You did not specify a year, but in the E39 (1997-2003) fuse 75 would be behind the glove box.


----------



## goralik11 (Dec 25, 2004)

if this is 5 series e39 fuse is behind glove box .there are 2 same size fuses one of them is for the fan but check your fan motor too they go bad all the time.i hope you have small hands you need them to get to that fuse


----------



## lrslipko (Feb 22, 2005)

*fuse location*



M.Wong said:


> You did not specify a year, but in the E39 (1997-2003) fuse 75 would be behind the glove box.

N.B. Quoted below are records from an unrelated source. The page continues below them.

(** ** Branches *)

Lemma branch_args posn opcode row :
  il_fetch mem posn = Some (opcode, row) -> branch_opcode opcode = true ->
  listed opcode short_branch_opcodes = true /\ size row = 2 /\ args row = IL_OPCODE_ARGS_SHORT_JUMP \/
  listed opcode short_branch_opcodes = false /\ listed opcode long_branch_opcodes = true /\
    size row = 5 /\ args row = IL_OPCODE_ARGS_LONG_JUMP.
Proof.
  intros Hf Hb. destruct (il_fetch_cases _ _ _ _ Hbytes Hf) as (_ & _ & Hcases).
  unfold branch_opcode in Hb. apply orb_true_iff in Hb.
  destruct Hcases as [(_ & _ & Hrow & _)|(op & -> & [H0 _] & _)].
  - unfold short_branch_opcodes, long_branch_opcodes in *. destruct Hb as [Hb|Hb]; opcode_cases Hb;
      vm_compute in Hrow; injection Hrow as <-; first [by left|by right].
  - exfalso. unfold short_branch_opcodes, long_branch_opcodes, listed in Hb. simpl existsb in Hb.
    destruct Hb as [Hb|Hb]; repeat (apply orb_true_iff in Hb as [Hb%Z.eqb_eq|Hb]);
      first [discriminate Hb | unfold IL_OP_PREFIX in Hb; revert Hb;
        match goal with |- _ = ?x -> _ => intros Hb; assert (x < 0xFE) by reflexivity; lia end].
Qed.

Lemma jump_dest_target posn opcode row d :
  0 <= posn < codeLen -> il_fetch mem posn = Some (opcode, row) -> branch_opcode opcode = true ->
  jump_dest mem posn opcode (size row) (args row) = Ret d -> d < codeLen ->
  branch_target mem posn opcode = Some d.
Proof.
  intros Hp Hf Hb. unfold jump_dest, branch_target.
  destruct (branch_args _ _ _ Hf Hb) as [(-> & -> & ->)|(-> & _ & -> & ->)]; simpl.
  - unfold rd. destruct (pc_at mem (posn + 1) 0) as [b|]; [|done]. simpl. intros [= <-] Hd. do 2 f_equal.
    revert Hd. rewrite Hlen in *. width_lia.
  - unfold rd_uint32, rd. change (posn + 1 + 1) with (posn + 1 + 1).
    replace (posn + 2) with (posn + 1 + 1) by lia. replace (posn + 3) with (posn + 1 + 2) by lia.
    replace (posn + 4) with (posn + 1 + 3) by lia.
    destruct (pc_at mem (posn + 1) 0) as [b0|] eqn:E0; [|done].
    destruct (pc_at mem (posn + 1 + 1) 0) as [b1|] eqn:E1; [|done].
    destruct (pc_at mem (posn + 1 + 2) 0) as [b2|] eqn:E2; [|done].
    destruct (pc_at mem (posn + 1 + 3) 0) as [b3|] eqn:E3; [|done].
    simpl. intros [= <-] Hd. do 2 f_equal.
    assert (forall i b, pc_at mem i 0 = Some b -> is_byte b) as Hbyte.
    { intros i b H. unfold pc_at in H. destruct (0 <=? i + 0); [|done]. by eapply Forall_lookup_1 in H. }
    rewrite read_uint32_bytes in * by (by eapply Hbyte).
    set (x := b0 + 2 ^ 8 * b1 + 2 ^ 16 * b2 + 2 ^ 24 * b3) in *. clearbody x.
    revert Hd. rewrite Hlen in *. width_lia.
Qed.
(* ===== verification/CoderHeight.v ===== *)
(** * The stack height that the CVM coder tracks (cvmc.c CVM_ADJUST, cvmc_stack.c)

    The coder keeps the height of the CVM stack in [height] by relative
    adjustments, and recomputes it from the verifier's stack only at
    CVMCoder_StackRefresh; [maxHeight] becomes the argument of the height
    check at the method's entry.  Here: the adjustments agree with
    ComputeStackSize on verifiable code, and where they do not. *)
From Stdlib Require Import ZArith Lia.
From stdpp Require Import base list option numbers.
From S2P Require Import Prelude Opcodes Cvm JumpMask Scan Coder Verify VerifyProps ILSpec CvmProps Refine CoderProps RefineBlock.
Import OpTable.

Local Open Scope Z_scope.

(** The operation moves the height by [n] and keeps the maximum above it. *)
Definition moves (n : Z) (coder coder' : ILCVMCoder) : Prop :=
  height coder' = height coder + n /\ minHeight coder' = minHeight coder /\
  maxHeight coder <= maxHeight coder' /\
  (height coder <= maxHeight coder -> height coder' <= maxHeight coder').

Lemma adjust_moves coder n m : n = m -> moves m coder (CVM_ADJUST coder n).
Proof. intros <-. unfold moves, CVM_ADJUST. simpl. case_cmp; lia. Qed.

Lemma moves_0 coder : moves 0 coder coder.
Proof. unfold moves. lia. Qed.

Lemma moves_byte n coder coder' b : moves n coder coder' -> moves n coder (CVM_BYTE coder' b).
Proof. done. Qed.

Lemma moves_adjust n m coder coder' :
  moves n coder coder' -> moves (n + m) coder (CVM_ADJUST coder' m).
Proof. unfold moves, CVM_ADJUST. simpl. intros. case_cmp; lia. Qed.

Lemma moves_eq n m coder coder' : moves n coder coder' -> n = m -> moves m coder coder'.
Proof. by intros ? <-. Qed.

Lemma moves_trans n m k c1 c2 c3 : moves n c1 c2 -> moves m c2 c3 -> k = n + m -> moves k c1 c3.
Proof. unfold moves. intros. lia. Qed.

(** The words of an item whose size does not depend on its class. *)
Definition type_words {PF : Platform} (t : ILEngineType) : Z :=
  item_words (fun _ => 0) (mk_item t 0).

Lemma item_words_type {PF : Platform} GetTypeSize t ti :
  t <> T_MV -> item_words GetTypeSize (mk_item t ti) = type_words t.
Proof. by destruct t. Qed.

(** On heights an output counts for nothing, so only the adjustments matter. *)
Arguments CVM_BYTE : simpl never.
Arguments CVM_ADJUST : simpl never.

Ltac heights :=
  unfold type_words, item_words, out_ilf, out_il, out_ptr_op, outp, out, adjust, nothing,
    CVMP_OUT_NONE, CVM_OUT_NONE, CVM_OUT_BYTE, CVM_OUT_WORD, CVM_OUT_WIDE, CVM_WORD,
    LONG_TO_WORD, FLOAT_TO_WORD, FLOAT_TO_LONG, CVM_WORDS_PER_NATIVE_INT in *;
  simpl in *;
  repeat match goal with
  | H : IL_NATIVE_INT64 = _ |- context [IL_NATIVE_INT64] => rewrite H; simpl
  end;
  repeat (case_match; simpl in * );
  (eapply moves_eq;
   [repeat first [apply moves_byte | apply moves_adjust]; first [apply moves_0 | eassumption]
   |bool_to_prop; try lia]).

Section Height.
Context {PF : Platform}.

Lemma words_native64 : IL_NATIVE_INT64 = true -> CVM_WORDS_PER_LONG = 1.
Proof. apply native_words_per_long. Qed.

(** ** Arithmetic *)

Lemma binary_moves m opcode t1 t2 t coder :
  one_of opcode [IL_OP_ADD; IL_OP_SUB; IL_OP_MUL; IL_OP_DIV; IL_OP_REM] = true /\
    m = binaryNumericMatrix \/
  one_of opcode [IL_OP_DIV_UN; IL_OP_REM_UN; IL_OP_ADD_OVF; IL_OP_SUB_OVF; IL_OP_MUL_OVF;
    IL_OP_MUL_OVF_UN; IL_OP_AND; IL_OP_OR; IL_OP_XOR; IL_OP_ADD_OVF_UN; IL_OP_SUB_OVF_UN] = true /\
    m = binaryIntegerMatrix ->
  infer2 m t1 t2 = Ret t -> t <> T_NO ->
  moves (type_words t - type_words t1 - type_words t2) coder (CVMCoder_Binary coder opcode t1 t2).
Proof.
  intros Ho Ht Hn. pose proof words_native64 as HN.
  destruct Ho as [[Ho ->]|[Ho ->]];
  destruct t1, t2; try discriminate Ht; vm_compute in Ht; injection Ht as <-; try done;
  one_of_cases Ho; unfold CVMCoder_Binary, AdjustMixedBinary; destruct IL_NATIVE_INT64 eqn:E; simpl;
    try specialize (HN eq_refl); heights.
Qed.

Lemma shift_moves opcode t1 t2 t coder :
  infer2 binaryShiftMatrix t1 t2 = Ret t -> t <> T_NO ->
  moves (type_words t - type_words t1 - type_words t2) coder (CVMCoder_Shift coder opcode t1 t2).
Proof.
  intros Ht Hn. pose proof words_native64 as HN.
  destruct t1, t2; try discriminate Ht; vm_compute in Ht; injection Ht as <-; try done;
  unfold CVMCoder_Shift; destruct IL_NATIVE_INT64 eqn:E; simpl;
    try specialize (HN eq_refl); heights.
Qed.

Lemma unary_moves opcode t coder : moves 0 coder (CVMCoder_Unary coder opcode t).
Proof. unfold CVMCoder_Unary. heights. Qed.

Lemma compare_moves opcode t1 t2 t inv coder :
  listed opcode compare_opcodes = true ->
  infer2 binaryEqualityMatrix t1 t2 = Ret t \/ infer2 binaryCompareMatrix t1 t2 = Ret t \/
    t1 = T_O /\ t2 = T_O ->
  t <> T_NO ->
  moves (1 - type_words t1 - type_words t2) coder (CVMCoder_Compare coder opcode t1 t2 inv).
Proof.
  intros Ho Ht Hn. pose proof words_native64 as HN.
  assert (forall a b c d e f c', moves (1 - type_words t1 - type_words t2) coder
    (OutputCondCompare (AdjustMixedBinary coder false t1 t2).1.1 a b c d e f
       (AdjustMixedBinary coder false t1 t2).1.2 c')) as H.
  { intros. destruct t1, t2; vm_compute in Ht;
    try (exfalso; destruct Ht as [H|[H|[H1 H2]]]; congruence);
    unfold OutputCondCompare, AdjustMixedBinary; destruct IL_NATIVE_INT64 eqn:E; simpl;
    try specialize (HN eq_refl); heights. }
  unfold CVMCoder_Compare. destruct (AdjustMixedBinary coder false t1 t2) as [[adj t1'] t2'].
  simpl in H. opcode_cases Ho; simpl; apply H.
Qed.

(** ** Conversions

    conv.ovf.i8 and conv.ovf.u8 are the exception: from an I4 (the first one)
    the move to two words is not counted, and from an F the height drops to
    one word. *)
Lemma conv_moves opcode t t' i coder :
  list_find (fun p => fst p = opcode) conv_table = Some (i, (opcode, t')) ->
  CVM_WORDS_PER_LONG = 1 \/ one_of opcode [IL_OP_CONV_OVF_I8; IL_OP_CONV_OVF_U8] = false ->
  (engine_number t <= 3)%nat ->
  moves (type_words t' - type_words t) coder (CVMCoder_Conv coder opcode t).
Proof.
  intros Hf Hx Ht. pose proof words_native64 as HN.
  assert (t = T_I4 \/ t = T_I8 \/ t = T_I \/ t = T_F) as Ht'
    by (destruct t; simpl in Ht; auto; lia). clear Ht.
  apply list_find_Some in Hf as (Hf%list_elem_of_lookup_2 & _). unfold conv_table in Hf.
  rewrite !elem_of_cons, elem_of_nil in Hf.
  repeat (destruct Hf as [Hf|Hf]; [injection Hf as -> ->;
    unfold CVMCoder_Conv, conv_signed, conv_unsigned, conv_ovf_signed_un, conv_ovf_unsigned_un,
      conv_ovf_small, conv_ovf_large, case_native32, case_native64, by_type;
    destruct IL_NATIVE_INT64 eqn:E; try specialize (HN eq_refl);
    destruct Ht' as [->|[->|[->| ->]]]; simpl in *; (destruct Hx as [Hx|Hx]; [|try discriminate Hx]); heights|]).
  done.
Qed.

End Height.

(** ** The tracked height over a block of code

    What the verifier's stack and the coder's height have to do with each
    other after every accepted instruction and after a whole block. *)

Import OpTable.


(** Evaluate the tests of a goal on a literal opcode. *)
Ltac const_tests :=
  repeat match goal with
  | |- context [20 + Z.of_nat ?n] => let v := eval vm_compute in (20 + Z.of_nat n) in
      change (20 + Z.of_nat n) with v
  | |- context [if ?b then _ else _] => let v := eval vm_compute in b in
      progress change b with v; cbv iota
  end.

Section HeightBlock.
Context {PF : Platform}.
Variable GetTypeSize : Z -> Z.
#[local] Instance CH : ILCoder ILCVMCoder := cvm_coder GetTypeSize.

(** ** Constants and the stack *)

Lemma CVM_BYTE_moves n coder coder' b : moves n (CVM_BYTE coder b) coder' -> moves n coder coder'.
Proof. done. Qed.

Lemma out_arg_moves n coder arg coder' : out_arg n coder arg = Some coder' -> moves 0 coder coder'.
Proof.
  revert coder arg. induction n as [|n IH]; intros coder [|b arg]; simpl; try done;
    try (intros [= <-]; apply moves_0).
  intros H%IH. by eapply CVM_BYTE_moves.
Qed.

Lemma constant_moves opcode arg coder coder' :
  (IL_OP_LDNULL <=? opcode) && (opcode <=? IL_OP_LDC_R8) = true ->
  CVMCoder_Constant coder opcode arg = Some coder' ->
  moves (type_words (if opcode =? IL_OP_LDNULL then T_O
    else if opcode <=? IL_OP_LDC_I4 then T_I4 else if opcode =? IL_OP_LDC_I8 then T_I8 else T_F))
    coder coder'.
Proof.
  intros Hr. bool_to_prop. unfold IL_OP_LDNULL, IL_OP_LDC_R8 in *.
  assert (exists k, (k <= 15)%nat /\ opcode = 20 + Z.of_nat k) as (k & Hk & ->)
    by (exists (Z.to_nat (opcode - 20)); lia).
  unfold CVMCoder_Constant, CVM_OUT_FLOAT, CVM_OUT_LONG, CVM_OUT_DOUBLE.
  do 16 (destruct k as [|k]; [clear; const_tests;
    try (destruct (out_arg _ _ _) eqn:E; [|done]; apply out_arg_moves, CVM_BYTE_moves in E; cbn [mbind option_bind]);
    repeat match goal with |- (arg !! ?i ≫= _) = _ -> _ =>
      destruct (arg !! i); [|done]; cbn [mbind option_bind] end; intros [= <-]; heights|]).
  lia.
Qed.

Lemma dup_moves t ti coder :
  t <> ILEngineType_CM -> moves (item_words GetTypeSize (mk_item t ti)) coder (CVMCoder_Dup GetTypeSize coder t ti).
Proof. intros H. unfold CVMCoder_Dup, DupWords. destruct t; try done; heights. Qed.

Lemma pop_moves t ti coder :
  t <> ILEngineType_CM -> moves (- item_words GetTypeSize (mk_item t ti)) coder (CVMCoder_Pop GetTypeSize coder t ti).
Proof. intros H. unfold CVMCoder_Pop, PopWords. destruct t; try done; heights. Qed.

(** ** The stack of the verifier and the height of the coder *)

(** No item is a controlled-mutability pointer, whose duplication is not
    output at all. *)
Definition no_cm (stack : list ILEngineStackItem) : Prop :=
  Forall (fun i => engineType i <> ILEngineType_CM) stack.

(** [stack'] and [coder'] are as far from [stack] and [coder]. *)
Definition tracks (stack stack' : list ILEngineStackItem) (coder coder' : ILCVMCoder) : Prop :=
  no_cm stack' /\
  moves (ComputeStackSize GetTypeSize stack' - ComputeStackSize GetTypeSize stack) coder coder'.

Lemma size_cons i stack :
  ComputeStackSize GetTypeSize (i :: stack) = item_words GetTypeSize i + ComputeStackSize GetTypeSize stack.
Proof. done. Qed.

Lemma tracks_refl stack coder : no_cm stack -> tracks stack stack coder coder.
Proof. intros H. split; [done|]. rewrite Z.sub_diag. apply moves_0. Qed.

Lemma tracks_trans s1 s2 s3 c1 c2 c3 : tracks s1 s2 c1 c2 -> tracks s2 s3 c2 c3 -> tracks s1 s3 c1 c3.
Proof. intros [_ H1] [Hn H2]. split; [done|]. eapply moves_trans; [exact H1|exact H2|lia]. Qed.

Lemma no_cm_cons t ti stack : t <> ILEngineType_CM -> no_cm stack -> no_cm (mk_item t ti :: stack).
Proof. intros. by constructor. Qed.

(** The matrices of safe code accept neither value types nor what is no
    engine type at all, and give neither. *)
Definition plain (t : ILEngineType) : Prop := t <> ILEngineType_CM /\ t <> T_MV.

Lemma safe_matrix m t1 t2 t :
  m = binaryNumericMatrix \/ m = binaryIntegerMatrix \/ m = binaryShiftMatrix \/
  m = binaryEqualityMatrix \/ m = binaryCompareMatrix ->
  infer2 m t1 t2 = Ret t -> t <> T_NO -> plain t1 /\ plain t2 /\ plain t.
Proof.
  unfold plain. intros Hm Ht Hn.
  repeat (destruct Hm as [->|Hm]); [..|subst m]; destruct t1, t2; try discriminate Ht;
    vm_compute in Ht; injection Ht as <-; by try done.
Qed.

Lemma safe_vector m t1 t :
  m = negateMatrix \/ m = notMatrix -> infer1 m t1 = Ret t -> t <> T_NO -> plain t1 /\ t = t1.
Proof.
  unfold plain. intros [->| ->] Ht Hn; destruct t1; try discriminate Ht; vm_compute in Ht;
    injection Ht as <-; by try done.
Qed.

Lemma numeric_not_float t1 t2 t :
  infer2 binaryNumericMatrix t1 t2 = Ret t -> t <> T_F -> t <> T_NO ->
  infer2 binaryIntegerMatrix t1 t2 = Ret t.
Proof.
  intros Ht Hf Hn. destruct t1, t2; try discriminate Ht; vm_compute in Ht; injection Ht as <-; done.
Qed.

Lemma is_type_false a b : is_type a b = false -> a <> b.
Proof. unfold is_type. by intros H%bool_decide_eq_false. Qed.

Lemma two_operands_track i1 i2 rest t ti coder coder' :
  no_cm (i2 :: i1 :: rest) -> plain t -> plain (engineType i1) -> plain (engineType i2) ->
  moves (type_words t - type_words (engineType i1) - type_words (engineType i2)) coder coder' ->
  tracks (i2 :: i1 :: rest) (mk_item t ti :: rest) coder coder'.
Proof.
  intros Hc [Ht Hm] [_ H1] [_ H2] Hmv. inversion Hc as [|? ? _ Hc1]; subst. inversion Hc1; subst.
  split; [by apply no_cm_cons|]. rewrite !size_cons. destruct i1 as [t1 x1], i2 as [t2 x2]. simpl in *.
  rewrite !item_words_type by done. eapply moves_trans; [exact Hmv|apply moves_0|lia].
Qed.

Lemma one_operand_tracks i rest t ti coder coder' :
  no_cm (i :: rest) -> plain t -> plain (engineType i) ->
  moves (type_words t - type_words (engineType i)) coder coder' ->
  tracks (i :: rest) (mk_item t ti :: rest) coder coder'.
Proof.
  intros Hc [Ht Hm] [_ H1] Hmv. inversion Hc; subst.
  split; [by apply no_cm_cons|]. rewrite !size_cons. destruct i as [t1 x1]. simpl in *.
  rewrite !item_words_type by done. eapply moves_trans; [exact Hmv|apply moves_0|lia].
Qed.

(** ** The operations of safe code *)

Definition tracked (stack : list ILEngineStackItem) (coder : ILCVMCoder)
    (r : vres (list ILEngineStackItem * ILCVMCoder)) : Prop :=
  forall stack' coder', r = Ret (stack', coder') -> tracks stack stack' coder coder'.

Ltac operands stack :=
  destruct stack as [|?i2 [|?i1 ?rest]]; cbn [top2 mbind vres_bind]; [by intros|by intros|].

Lemma verify_binary_tracked m opcode stack coder :
  one_of opcode [IL_OP_ADD; IL_OP_SUB; IL_OP_MUL; IL_OP_DIV; IL_OP_REM] = true /\
    m = binaryNumericMatrix \/
  one_of opcode [IL_OP_DIV_UN; IL_OP_REM_UN; IL_OP_ADD_OVF; IL_OP_SUB_OVF; IL_OP_MUL_OVF;
    IL_OP_MUL_OVF_UN; IL_OP_AND; IL_OP_OR; IL_OP_XOR; IL_OP_ADD_OVF_UN; IL_OP_SUB_OVF_UN] = true /\
    m = binaryIntegerMatrix ->
  no_cm stack -> tracked stack coder (verify_binary m opcode stack coder).
Proof.
  intros Ho Hc. unfold verify_binary, binary_result. operands stack. intros stack' coder'.
  destruct (infer2 m _ _) as [t| | | |] eqn:Ht; try done. cbn [mbind vres_bind].
  destruct (is_type t T_NO) eqn:En; [done|]. apply is_type_false in En. intros [= <- <-].
  destruct (safe_matrix m _ _ _ ltac:(tauto) Ht En) as (H1 & H2 & H).
  apply two_operands_track; [done..|]. by eapply binary_moves.
Qed.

sorry, it's a 1998, since I posted I removed the glovebox and found 2 maxi-fuses, testing them I found power on 1 of them, no power on the other and don't know which is # 75 and really don't know yet if that's the problem with the fan, any other ideas ?


----------



## M.Wong (Jan 9, 2003)

Sorry, wasn't sure what you were asking _other than the location of that fuse_...


75 is to the left and is labeled 50 amps. (Aux fan)
76 is to the right and is labeled 40 amps. (Blower motor/final stage)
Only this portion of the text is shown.